Mindfulness

Of all the ways to manage anxiety, they usually fall into three categories. The first, is to focus on cognitive strategies – that is, changing anxious thoughts and related behaviours. The second, is to focus on the body, for example to manipulate the body to intentionally de-stress. This might include taking deep breaths or working on muscle relaxation. The third approach is to practice mindfulness, and change the very relationship we have with the anxiety itself. Mindfulness has a very strong evidence base in the literature and completes a toolkit of evidence-based strategies.

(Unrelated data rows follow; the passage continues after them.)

(* ===== verification/NodeExecution.v ===== *)
(** * A node of a mission on the execution engine
    ([backend/mission/node_execution.py])

    The hook [make_node_executor] gives to [GraphExecutor]: a node becomes a task
    of an execution of its own, which is started, executed again as long as the
    task comes back PENDING, finalised, and reported on the node.  [MissionNode]
    and [RunReport] are those of the graph, [Engine] the state of the engine. *)
From stdpp Require Import base gmap strings list sets sorting pretty.
From Stdlib Require Import ZArith QArith Qround Lqa Lia.
From S2P Require Import Prelude.
From S2P Require Import Kahn.
From S2P Require Import MissionGraph.
From S2P Require Import GraphExecutor.
From S2P Require Import MissionRuns.
From S2P Require Import RetryPolicy.
From S2P Require Import RunLedger.
From S2P Require Import FailureTaxonomy.
From S2P Require Import RunUsage.
From S2P Require Import TaskScheduler.
From S2P Require Import ExecutionStates.
From S2P Require Import AgentCoordination.
From S2P Require Import MissionExecution.
From S2P Require Import ExecutionRuns.
#[local] Open Scope Z_scope.

(** ** The task of a node *)

(** [TaskExecution(...)]: the title is the first of three that is not empty. *)
Definition node_task (n : MissionNode) : TaskExecution :=
  mkTaskExec (mn_id n +:+ "-task") (str_or (mn_title n) (str_or (mn_description n) (mn_id n))) (mn_type n) (mn_agent n)
    TaskStatus.PENDING "" (mn_runtime n) "" "" "" (mn_skills n) [] [] None [] 0 None None 0 [] [] None.

(** [ExecutionMeta(...)], its id being drawn, with the defaults of its class. *)
Definition MAX_RETRIES_PER_TASK : Z := 3.
Definition node_meta (id : string) (n : MissionNode) : ExecutionMeta :=
  mkExecMeta id (str_or (mn_mission n) (mn_id n)) (tx_title (node_task n)) (Some BUDGET_MISSION_PAR_DEFAUT_S) MAX_RETRIES_PER_TASK [].

(** A date of an execution, in seconds, on the clock of missions. *)
Definition instant (d : Q) : Z := Qfloor (d * 1000000).

(** The node as it was. *)
Definition inchange (n : MissionNode) : RunReport := mkReport (mn_actual n) (mn_completed n) None None.

(** How the calls of a node end: with what the last one answers, the message
    when no runtime was available; with an exception; or not within the fuel. *)
Inductive fin :=
  | Rendue (indisponible : option string)
  | Levee
  | Epuisee.

(** [outcome["error"]] when [outcome["runtime_available"] is False] *)
Definition indisponible (d : debut) (i : issue) : option string :=
  match d, i with
  | Engage _ _, Indisponible message => Some message
  | _, _ => None
  end.

Section node.
(** The parameters of the engine, and the text of a result. *)
Context (uuid_hex maintenant : nat -> string) (refuse : nat -> option exn) (empreinte_du_processus : string)
  (date perf : nat -> Q) (vue : nat -> mission_vue) (matcher : option Matcher) (json_dumps : pydict pyval -> string)
  (mot_hors_ascii : string -> bool) (equivaut : string -> string -> bool) (int_of : string -> option Z)
  (texte : pyval -> string).

#[local] Abbreviation start_ := (start uuid_hex maintenant refuse empreinte_du_processus date perf vue).
#[local] Abbreviation execute_task_by_id_ := (execute_task_by_id date perf vue matcher json_dumps mot_hors_ascii equivaut).
#[local] Abbreviation finalize_by_id_ := (finalize_by_id maintenant refuse mot_hors_ascii equivaut int_of).

(** What is written back on the node, and what is answered to the graph. *)
Definition rapport_du_noeud (t : TaskExecution) (o : option string) : bool * RunReport :=
  let summary :=
    match o with
    | Some reason => Some ("not executed: " +:+ reason)
    | None =>
        match last (tx_errors t), tx_result t with
        | Some e, _ => Some ("failed: " +:+ e)
        | None, Some PNone => None
        | None, Some v => Some (first_chars 500 (texte v))
        | None, None => None
        end
    end in
  (match o with Some _ => false | None => bool_decide (tx_status t = TaskStatus.COMPLETED) end,
   mkReport (tx_duration t) (instant <$> tx_completed t) (if decide (tx_runtime t = "") then None else Some (tx_runtime t)) summary).

(** [TaskExecution(...)]: a new object. *)
Definition allouer (t : TaskExecution) : M Engine nat := fun e =>
  (Ok (length (en_heap e)), set_heap (en_heap e ++ [t]) e).

(** The execution of a node, its id, and what the executor of tasks does of the
    node at its [k]-th attempt. *)
Section execution.
Context (id : string) (servir : nat -> pydict pyval * issue).

(** [controller.execute_task(meta.execution_id, task.task_id)] *)
Definition tenter_noeud (tid : string) (k : nat) : M Engine (option string) :=
  d <- execute_task_by_id_ id tid (servir k).1 (servir k).2 ;; ret (indisponible d (servir k).2).

(** [while task.status == PENDING: outcome = controller.execute_task(...)] *)
Fixpoint reprendre (fuel k : nat) (tid : string) (r : nat) (o : option string) : M Engine fin :=
  t <- tache r ;;
  if decide (tx_status t = TaskStatus.PENDING) then
    match fuel with
    | O => ret Epuisee
    | S fuel' => o <- tenter_noeud tid k ;; reprendre fuel' (S k) tid r o
    end
  else ret (Rendue o).

Definition jouer (fuel : nat) (n : MissionNode) (r : nat) : M Engine fin :=
  start_ (node_meta id n) [r] [] ;;;
  o <- tenter_noeud (tx_id (node_task n)) 0 ;;
  reprendre fuel 1 (tx_id (node_task n)) r o.

(** [execute_node], with or without a controller; [None] when the fuel is
    short. *)
Definition execute_node (fuel : nat) (controller : bool) (n : MissionNode) : M Engine (option (bool * RunReport)) :=
  if negb controller then ret (Some (false, inchange n))
  else
    r <- allouer (node_task n) ;;
    f <- catch (jouer fuel n r) (fun _ => true) (fun _ => ret Levee) ;;
    match f with
    | Levee => ret (Some (false, inchange n))
    | Epuisee => ret None
    | Rendue o =>
        meilleur_effort (discard (finalize_by_id_ id)) ;;;
        t <- tache r ;;
        ret (Some (rapport_du_noeud t o))
    end.
End execution.

(** The hook of the graph: the node at position [i], at step [k], is run on the
    engine as it is then, under an id of its own. *)
Definition make_node_executor (moteur : nat -> nat -> Engine) (ids : nat -> nat -> string)
    (servir : nat -> nat -> nat -> pydict pyval * issue) (k i : nat) (n : MissionNode) : res bool * RunReport :=
  match (execute_node (ids k i) (servir k i) (Z.to_nat MAX_RETRIES_PER_TASK) true n (moteur k i)).1 with
  | Ok (Some (b, report)) => (Ok b, report)
  | Ok None => (Ok false, inchange n)
  | Err x => (Err x, inchange n)
  end.
End node.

Changing our relationship to anxiety entails practicing acceptance of anxiety. But why accept our anxiety? Typically the relationship we have with anxiety is antagonistic, we want to do everything we can to make it go away. When people get anxious, a part of them labels their anxiety as “bad” and wants to get rid of it. To get rid of anxiety, they may do counterproductive things such as worrying oneself out of a difficulty or becoming obsessive and over-controlling to micromanage a problem. This only makes anxiety worse, as it creates a “struggle-upon-struggle.” It is difficult enough to have something to worry about, but when you “hate” the feeling of worrying, you only compound your anxiety. The non-acceptance of anxiety in the moment, not the thing that originally caused your anxiety, is the majority of the suffering in anxiety.

To do this, we need to be able to separate what is causing our anxiety, from the anxiety itself. Most of the problems we have resolve themselves regardless of how much we fret about them. But if we continue to worry about them, the worry becomes a problem in and of itself. Often this can lead people to worry about their worry.

In order to accept, we need to take the position of a scientist, reflecting on our own lives with detachment, curiosity, interest, and inquiry. Just like a biologist observes and describes a new species of amphibians, or a geologist examines an interesting rock formation, scientists do not judge if the phenomena is ‘good’ or ‘bad’, they just are. The phenomena that scientists study are neutral. Anxiety, or any other psychological or physical problem, including pain, is just like that. But as soon as we label something ‘bad’ we create an inner struggle because we want to rid ourselves of bad things, and feel worse when we feel powerless to rid ourselves of these ‘bad’ things. If we remained neutral towards our anxiety, even though the experience is unpleasant, then we are more willing to experience it, and work with it, instead of fighting against it, creating struggle upon struggle. Something may feel uncomfortable, like pain or anxiety, but this does not make it bad. Bad is a moral transgression – like hurting people, stealing, or lying. Anxiety is not bad, it is a negative feeling, and feelings are only feelings.

Let us think about how this might work in an anxious moment. You can feel within yourself worry rising, with the familiar increase in heart rate and knot in your stomach. Instead of shaming yourself, simply notice the sensations. Describe them to yourself like a scientist studying a new interesting phenomenon. Ask yourself what it’s like to experience this, and what it feels like in your body, mind, and emotions. If it feels negative, what makes it that way?

The most common misconception about acceptance, is that if we accept something we must completely accept it forever. It is possible to do that, but it is also possible to do that for even just a short moment. We can accept even a great deal of pain for just a little bit of time, as long as for that time the acceptance is unconditional. This means saying ‘yes’ to it, not ‘yes, but’, as true acceptance must come with no qualification or condition. Try this: Imagine accepting something uncomfortable for even 30 seconds, then allowing yourself to go back to hating it. The next step is to expand the boundaries of your acceptance to 1 minute, then 5 minutes and so forth.

Noticing without judging essentially requires that you “see” your own anxiety, becoming an observer of your anxiety. When you can see something, by default it means there is distance between you and it, and you are less entangled in it. When you cannot see it, you are in trouble because you are caught up in it and you give it the power to control you. Research shows that people who meditate (and you can do this from any spiritual framework, including Christianity) are calmer because they can defuse from their negative experiences and accept them. When you learn to accept, these energies are now freed up to actually live your life with meaning and purpose without having to make all your problems and pain go away. Acceptance frees us up to align with our values to become the people we want to be.

Try doing this next time you’re at dinner with a family member who you find challenging, or you have a mosquito bite you want to scratch.

The research and clinical wisdom tell us that the happiest people on the planet are not necessarily pain-free but are value-rich. Avoiding pain or discomfort is not the most important thing to these people, living out their values is. Before the early 2000s, psychologists were trying to help people get rid of their psychological pain. But, they found that a person without psychological pain is not necessarily happy – happiness is not the absence of negatives (like anxiety) but the presence of positives, like faith, deep personal meaning, and hope. Through acceptance of anxiety, with the help of mindfulness, we can focus more on aligning ourselves with the positives in our life, instead of spending all of our energy trying to ward off discomfort and distress. This helps us create a life rich with meaning and purpose.